Another study concentrated on an experimental small molecule inhibitor designed to block the activity of a certain enzymes known as PI3K responsible for CLL cell signaling. Researchers enrolled 193 patients (average age 67), including 52 CLL patients with treatment–resistant or relapsed disease and 15 untreated CLL patients, in a Phase I trial testing dosage strengths from 8mg to 75mg. Researchers administered the new compound twice a day in 28–day cycles and observed clinical activity in relapsed or treatment–resistant patients at all doses studied. The experimental drug demonstrated activity in approximately half of the patients with a mutated form of a tumor suppressor gene (p53) that makes their cancer particularly hard to treat.
In one other trial conducted by the National Cancer Institute, 15 adult patients were treated with CAR-expressing T cells that targeted CD19, a protein on the surface of B cells (one type of white blood cell). All of the patients had advanced B cell malignancies, and eight had large B cell lymphomas. Working with a Los Angeles biotech firm, Kite Pharma Inc., the investigators infused all 15 patients with their own genetically-modified T cells following a chemotherapy conditioning regimen of cyclophosphamide and fludarabine. “They’ve had every treatment known to man,” study author Dr. James Kochenderfer of the National Cancer Institute, told CBS News. Nevertheless, the results of the trial were extremely encouraging; six patients achieved complete remission and six achieved partial remission.

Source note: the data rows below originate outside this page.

(** The ceilings of a ledger, while what it belongs to has a record. *)
Definition ledger_ceilings (db : Db) (l : LedgerRef) : option Ceilings :=
  match l with
  | LedgerRef.Grant g => GrantRecord.ceilings <$> Db.grants db !! g
  | LedgerRef.Session s => SessionRecord.ceilings <$> Db.sessions db !! s
  | LedgerRef.Tenant t => TenantRecord.ceilings <$> Db.tenants db !! t
  end.
(** A ledger whose owner is gone: only a shredded tenant's. *)
Definition retired (db : Db) (l : LedgerRef) : Prop :=
  match l with LedgerRef.Tenant t => is_Some (Db.tombstones db !! t) | _ => False end.

Definition Within (db : Db) : Prop := forall l d,
  match ledger_ceilings db l with
  | Some c => forall z, ceilings_get c d = Some z -> cost_get (view_ledger db l) d <= z
  | None => retired db l \/ cost_get (view_ledger db l) d = 0
  end.

Lemma Within_empty : Within empty_db.
Proof. intros l d. destruct l; right; by destruct d. Qed.

(** Consumption that only shrinks stays within. *)
Lemma Within_shrink db db' :
  (forall l, ledger_ceilings db' l = ledger_ceilings db l) -> Db.tombstones db' = Db.tombstones db ->
  (forall l d, 0 <= cost_get (view_ledger db' l) d <= cost_get (view_ledger db l) d) ->
  Within db -> Within db'.
Proof.
  intros Hc Hb Hu HW l d. specialize (HW l d). specialize (Hu l d). rewrite Hc.
  assert (retired db l -> retired db' l) as Hret by (destruct l; cbn; by rewrite ?Hb).
  destruct (ledger_ceilings db l); [|destruct HW; [by left; apply Hret|right; lia]].
  intros z Hz. specialize (HW z Hz). lia.
Qed.
(** What the B3 and B4 transactions leave of the blob and the side record. *)
Lemma capture_records now1 now2 db db1 db2 i transfer b1 b2 st1 st2 :
  transition_tx now1 db i Step.CompleteTransfer b1 (stage_transfer transfer) = Ok (Committed (Some b1) st1 db1) ->
  transition_tx now2 db1 i Step.Publish b2 (stage_publish now2) = Ok (Committed (Some b2) st2 db2) ->
  Inv db ->
  exists r keys side, side = published_record now2 (pending_record r transfer) /\
    Db.invocations db !! i = Some r /\
    tenant_keys db (InvocationRecord.tenant r) = Ok keys /\
    tenant_keys db2 (InvocationRecord.tenant r) = Ok keys /\
    Db.locators db2 !! artifact_ref i =
      Some (LocatorRecord.mk (artifact_ref i) (InvocationRecord.tenant r) (InvocationRecord.session r)) /\
    Db.artifacts db2 !! (InvocationRecord.tenant r, artifact_ref i) = Some (seal_active keys side) /\
    exists s, Db.blobs db2 !! (InvocationRecord.tenant r, ArtifactRecord.blob_address side) = Some s /\
      (Db.blobs db !! (InvocationRecord.tenant r, ArtifactRecord.blob_address side) = Some s \/
       s = seal_active keys (Transfer.envelope transfer)).
Proof using Type.
  intros H1 H2 HI.
  apply transition_tx_Ok in H1 as (r & n1 & r1 & d1 & d1' & Hr & Hs1%step_CompleteTransfer & Ha1 & Hf1 & Hd1).
  destruct Hs1 as [_ ->]. cbn in Hd1. subst d1'. injection Hf1 as _ ->.
  apply stage_transfer_shape in Ha1 as (keys & f & s & Hk & -> & -> & Hblob & Hwhich).
  assert (InvocationRecord.id r = i) as Hid by apply (inv_records db HI i r Hr).
  apply transition_tx_Ok in H2 as (r' & n2 & r2 & d2 & d2' & Hr' & Hs2%step_Publish & Ha2 & Hf2 & Hd2).
  destruct Hs2 as [_ ->]. cbn in Hd2. subst d2'. injection Hf2 as _ ->.
  cbn [Db.invocations set_invocations put_invocation set_pending set_blobs] in Hr'.
  cbn [InvocationRecord.id stored with_updated_at with_state with_revoked_after_effect with_actual with_artifact] in Hr'.
  rewrite Hid, lookup_insert_eq in Hr'. injection Hr' as <-.
  unfold stage_publish in Ha2. cbn [InvocationRecord.id InvocationRecord.tenant InvocationRecord.session stored
    with_updated_at with_state with_revoked_after_effect with_actual with_artifact] in Ha2.
  change (tenant_keys (put_invocation _ _) ?t) with (tenant_keys db t) in Ha2. rewrite Hk in Ha2.
  cbn [mbind result_bind Db.pending set_invocations put_invocation set_pending] in Ha2.
  rewrite Hid, lookup_insert_eq, get_sealed_active in Ha2. cbn [mbind result_bind ok_or] in Ha2.
  apply bind_Ok in Ha2 as ([] & _ & Ha2). apply bind_Ok in Ha2 as (d3 & Hx & Ha2).
  apply Ok_inj in Ha2. injection Ha2 as _ <-.
  apply stage_index_shape in Hx as [g ->].
  exists r, keys, (published_record now2 (pending_record r transfer)). 
  split; [done|]. split; [done|]. split; [exact Hk|]. split; [exact Hk|].
  cbn [Db.locators Db.artifacts Db.blobs put_invocation set_invocations set_session_index set_locators set_pending
    set_artifacts set_blobs].
  replace (ArtifactRecord.artifact (pending_record r transfer)) with (artifact_ref i) by (by rewrite <- Hid).
  rewrite !lookup_insert_eq.
  split_and!; try reflexivity. exists s. split; [exact Hblob|exact Hwhich].
Qed.

Lemma with_tx_Ok {A} fp db (body : result StoreError (Finish A)) a db' :
  with_tx fp db body = (Ok a, db') ->
  body = Ok (Dropped a) /\ db' = db \/ exists b, body = Ok (Committed b a db').
Proof using Type.
  unfold with_tx, commit. destruct body as [[a'|[b|] a' d]|e]; try (intros [= -> ->]; eauto; fail).
  destruct (Failpoint.before_commit fp b); [done|]. destruct (Failpoint.after_commit fp b); [done|].
  intros [= -> ->]. eauto.
Qed.
Lemma transition_Ok fp now db i step b apply st db' :
  transition fp now db i step b apply = (Ok st, db') ->
  transition_tx now db i step b apply = Ok (Committed (Some b) st db').
Proof using Type.
  intros [[Hd _]|[b' Hc]]%with_tx_Ok; [|pose proof Hc as Hc'];
  [apply transition_tx_Ok in Hd as (? & ? & ? & ? & ? & _ & _ & _ & ? & _); discriminate|].
  apply transition_tx_Ok in Hc' as (? & ? & ? & ? & ? & _ & _ & _ & Hf & _).
  rewrite Hc. by injection Hf as -> _ _.
Qed.

(** A chunk is the requested slice, whatever the saturation and the clamps. *)
Lemma envelope_chunk_slice (envelope : bytes) (offset len : Z) :
  in_range u64_max offset -> in_range u64_max len -> Z.of_nat (length envelope) <= u64_max ->
  envelope_chunk envelope offset len = take (Z.to_nat len) (drop (Z.to_nat offset) envelope).
Proof using Type.
  unfold in_range. intros Ho Hl Hmax. unfold envelope_chunk, saturating_add.
  destruct (Z.le_gt_cases (Z.of_nat (length envelope)) offset) as [Hout|Hin].
  { rewrite (Z.min_r offset) by done. rewrite Nat2Z.id, drop_all, take_nil. rewrite drop_ge by lia.
    by rewrite take_nil. }
  rewrite (Z.min_l offset) by lia. set (total := Z.of_nat (length envelope)) in *.
  destruct (Z.le_gt_cases (offset + len) total) as [Hfit|Hover].
  - rewrite !Z.min_l by lia. f_equal. lia.
  - rewrite (Z.min_r _ total) by lia. rewrite !take_ge; [done| |]; rewrite length_drop; unfold total; lia.
Qed.
Lemma partition_whole `{Hashes} db query t limit : Inv db -> is_Some (Db.tenants db !! t) ->
  partition db t (AuditQuery.after query) limit (selected db query) = Ok (take limit (whole db query t)).
Proof.
  intros HI [rec Hrec]. pose proof (Registry_keys db t rec (inv_registry db HI) Hrec) as Hk.
  unfold partition. rewrite Hk. cbn [mbind result_bind]. fold (after_start (AuditQuery.after query)).
  unfold whole. destruct (after_start _) as [start|]; [|by rewrite take_nil].
  rewrite partition_loop_spec.
  - cbn [length reverse app]. rewrite Nat.sub_0_r. done.
  - apply Forall_forall. intros [seq x] [Hx _]%partition_range_elem. cbn [snd].
    eapply KeyOk_openers; [apply HI| |exact Hk]. by apply (so_audit db (inv_seals db HI) (t, seq)).
Qed.

Lemma collect_partitions `{Hashes} db query limit ids : Inv db ->
  (forall t, t ∈ ids -> is_Some (Db.tenants db !! t)) ->
  exists parts,
    collect (fun t => partition db t (AuditQuery.after query) limit (selected db query)) ids = Ok parts /\
    concat parts = ids ≫= fun t => take limit (whole db query t).
Proof.
  intros HI. induction ids as [|t ids IH]; intros Hids; [by exists []|].
  destruct IH as (parts & Hp & Hc); [intros; apply Hids; by right|].
  exists (take limit (whole db query t) :: parts). cbn [collect].
  rewrite partition_whole by (done || (apply Hids; left)). cbn [mbind result_bind].
  rewrite Hp. cbn [mbind result_bind]. split; [done|]. cbn. by rewrite Hc.
Qed.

“Our data provide the first true glimpse of the potential of this approach in patients with aggressive lymphomas that, until this point, were virtually untreatable,” Kochenderfer stated in a press release. “This approach is still an early-stage experimental therapy, and we will continue our research to further improve the protocol and evaluate its value in additional patients with treatment-resistant disease.” Abstracts of these and many other studies appear on the ASH website.